Kevin Mirallas claimed the assist for the winning goal, and supported by the security of McCarthy and Barry dominating the midfield behind him, the Belgian provided a timely reminder of the threat and creative ability offered by him at his best.

Just like McCarthy, Romelu Lukaku entered the action as a halftime change. The Belgian showed why a host of clubs clamoured for his signature on deadline day. Noticeably more involved than the man he replaced, Lukaku had 40 touches of the ball compared to 15 by Nikica Jelavic, and Everton carried much-needed presence in attack.

Strong, able to hold on to the ball with his back to goal, Lukaku added a new dimension thanks to his strength, pace and eagerness to impress.
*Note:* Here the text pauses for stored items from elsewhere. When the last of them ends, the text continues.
(* ===== verification/Fwav.v ===== *)
(** * The FWAV envelope ([packages/bridge/src/protocol.ts])

    The fixed 32-byte envelope between the browser and the local bridge: the
    validation of a frame, its encoder and decoder, the sub-formats of its
    payloads, and the tracker of a stream's epoch and sequence numbers. *)

From stdpp Require Import base list numbers option strings.
From Stdlib Require Import ZArith Lia Sorted.
From S2P Require Import Prelude.

Definition FWAV_MAGIC : bytes := [70; 87; 65; 86].
Definition FWAV_VERSION : Z := 1.
Definition FWAV_HEADER_BYTES : Z := 32.
Definition MAX_MESSAGE_BYTES : Z := 256 * 1024.
Definition MAX_PAYLOAD_BYTES : Z := MAX_MESSAGE_BYTES - FWAV_HEADER_BYTES.
Definition PCM_SAMPLE_INDEX_BYTES : Z := 8.
Definition CYRINX_PCM_PLAYBACK_FLAG : Z := 1.
Definition RESET_ACK_FLAG : Z := 1.
Definition ACOUSTIC_READINESS_PROOF_BYTES : Z := 64.
Definition ACOUSTIC_DISARM_CAPABILITY_BYTES : Z := 16.
Definition ACOUSTIC_READINESS_FRESHNESS_MS : Z := 15000.

(** ** Enumerations *)

Inductive FipsTrafficClass := ClassControl | ClassHeartbeat | ClassOrdinary.

#[export] Instance FipsTrafficClass_eq_dec : EqDecision FipsTrafficClass.
Proof. solve_decision. Defined.

Definition traffic_class_code (class : FipsTrafficClass) : Z :=
  match class with ClassControl => 1 | ClassHeartbeat => 2 | ClassOrdinary => 3 end.

Inductive MessageType :=
  | HELLO | AUDIO_SETTINGS | PCM_CAPTURE | PCM_PLAYBACK | QUALIFICATION_CASE | QUALIFICATION_RESULT
  | ERROR | RESET | FIPS_PACKET | BROWSER_ARM | BROWSER_DISARM | ACOUSTIC_READY | ACOUSTIC_DISARM
  | FIPS_PACKET_ADMISSION.

#[export] Instance MessageType_eq_dec : EqDecision MessageType.
Proof. solve_decision. Defined.

Definition message_type_code (type : MessageType) : Z :=
  match type with
  | HELLO => 1 | AUDIO_SETTINGS => 2 | PCM_CAPTURE => 3 | PCM_PLAYBACK => 4 | QUALIFICATION_CASE => 5
  | QUALIFICATION_RESULT => 6 | ERROR => 7 | RESET => 8 | FIPS_PACKET => 9 | BROWSER_ARM => 10
  | BROWSER_DISARM => 11 | ACOUSTIC_READY => 12 | ACOUSTIC_DISARM => 13 | FIPS_PACKET_ADMISSION => 14
  end.

Definition isMessageType (value : Z) : option MessageType :=
  match value with
  | 1 => Some HELLO | 2 => Some AUDIO_SETTINGS | 3 => Some PCM_CAPTURE | 4 => Some PCM_PLAYBACK
  | 5 => Some QUALIFICATION_CASE | 6 => Some QUALIFICATION_RESULT | 7 => Some ERROR | 8 => Some RESET
  | 9 => Some FIPS_PACKET | 10 => Some BROWSER_ARM | 11 => Some BROWSER_DISARM
  | 12 => Some ACOUSTIC_READY | 13 => Some ACOUSTIC_DISARM | 14 => Some FIPS_PACKET_ADMISSION
  | _ => None
  end.

Definition FIPS_PACKET_ADMISSION_ACCEPTED : Z := 1.
Definition FIPS_PACKET_ADMISSION_QUEUE_FULL : Z := 2.

Definition PCM_NONE : Z := 0.
Definition FLOAT32_LE : Z := 1.

(** A frame, with the optional fields of the source; the traffic class and
    the encoding are the numbers read from the wire. *)
Record FwavFrame := mkFrame {
  f_type : MessageType;
  f_flags : option Z;
  f_trafficClass : option Z;
  f_epoch : Z;
  f_sequence : Z;
  f_sampleRate : option Z;
  f_channels : option Z;
  f_encoding : option Z;
  f_payload : bytes;
}.

#[export] Instance FwavFrame_eq_dec : EqDecision FwavFrame.
Proof. solve_decision. Defined.

Definition fwav (message : string) : string := ("FWAV " +:+ message)%string.

(** ** Payloads *)

Record AcousticReadinessProof := mkReadiness {
  rp_sessionId : Z; rp_settingsDigest : bytes; rp_heartbeatAtMs : Z; rp_capability : bytes }.

Definition decodeAcousticReadinessProof (payload : bytes) : result AcousticReadinessProof :=
  reject_if negb (zlen payload =? ACOUSTIC_READINESS_PROOF_BYTES)
    with fwav "acoustic readiness proof size is invalid";
  let sessionId := read_le 8 0 payload in
  let settingsDigest := slice payload 8 40 in
  let capability := slice payload 48 64 in
  reject_if (sessionId =? 0) || all_zero settingsDigest || all_zero capability
    with fwav "acoustic readiness proof is invalid";
  Ok {| rp_sessionId := sessionId; rp_settingsDigest := settingsDigest;
        rp_heartbeatAtMs := read_le 8 40 payload; rp_capability := capability |}.

Definition encodePcmPayload (firstSampleIndex : Z) (samples : bytes) : result bytes :=
  reject_if (firstSampleIndex <? 0) || (UINT64_MAX <? firstSampleIndex)
    with fwav "PCM first sample index is out of range";
  Ok (le_bytes 8 firstSampleIndex ++ samples).

Definition decodePcmPayload (payload : bytes) (channels : Z) : result (Z * bytes) :=
  reject_if (channels <=? 0) || (65535 <? channels) with fwav "PCM channel count is out of range";
  reject_if (zlen payload <=? PCM_SAMPLE_INDEX_BYTES)
         || negb ((zlen payload - PCM_SAMPLE_INDEX_BYTES) mod (4 * channels) =? 0)
    with fwav "PCM payload is not sample-index aligned";
  Ok (read_le 8 0 payload, drop 8 payload).

Definition decodeFipsPacketAdmission (payload : bytes) : result Z :=
  match payload with
  | [code] =>
      reject_if negb (code =? FIPS_PACKET_ADMISSION_ACCEPTED)
             && negb (code =? FIPS_PACKET_ADMISSION_QUEUE_FULL)
        with fwav "FIPS packet admission result is unsupported";
      Ok code
  | _ => Throw (fwav "FIPS packet admission must contain exactly one result byte")
  end.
Grabbing the match winner, the Belgian earned all the plaudits set to fall his way following this all-action debut.

Linking well with the productive duo of Mirallas and the ever-involved Ross Barkley, Lukaku provided the focal point for an attacking trio offering the guile and attacking intent so obviously lacking during the slipshod first half.

Nonetheless, while Lukaku grabs the headlines accompanying any winning goal -- one that signalled a first away win in 11 matches and a 600th league away win -- the biggest catalyst for victory was Leighton Baines, who has dug Everton out of more holes than he cares to remember.

Describing Baines is an increasingly arduous task; the superlatives capable of accurately portraying his influence on this Everton side are thin on the ground. Those wondering why Everton stood firm amid summer interest from Manchester United received a crystal-clear answer Saturday.

Already at the heart of the majority of the brighter moments going forward, the left-back twice stepped up to curl exquisite free kicks beyond Jussi Jaaskelainen. The first arrowed over the wall to the left and, as if to underline his set piece expertise, the second went in the opposite corner via the frame of the goal.

Light-years away from the insipid, tame first-half display, Everton ended the match in total control. The red card dished out to Mark Noble helped matters, but the visitors were the dominant force prior to the intervention of Lee Mason.

The key moving forward is ensuring the second-half performance is the blueprint in future weeks. This passing style requires players playing with invention and without fear; more of the same is needed when Everton visit Fulham midweek.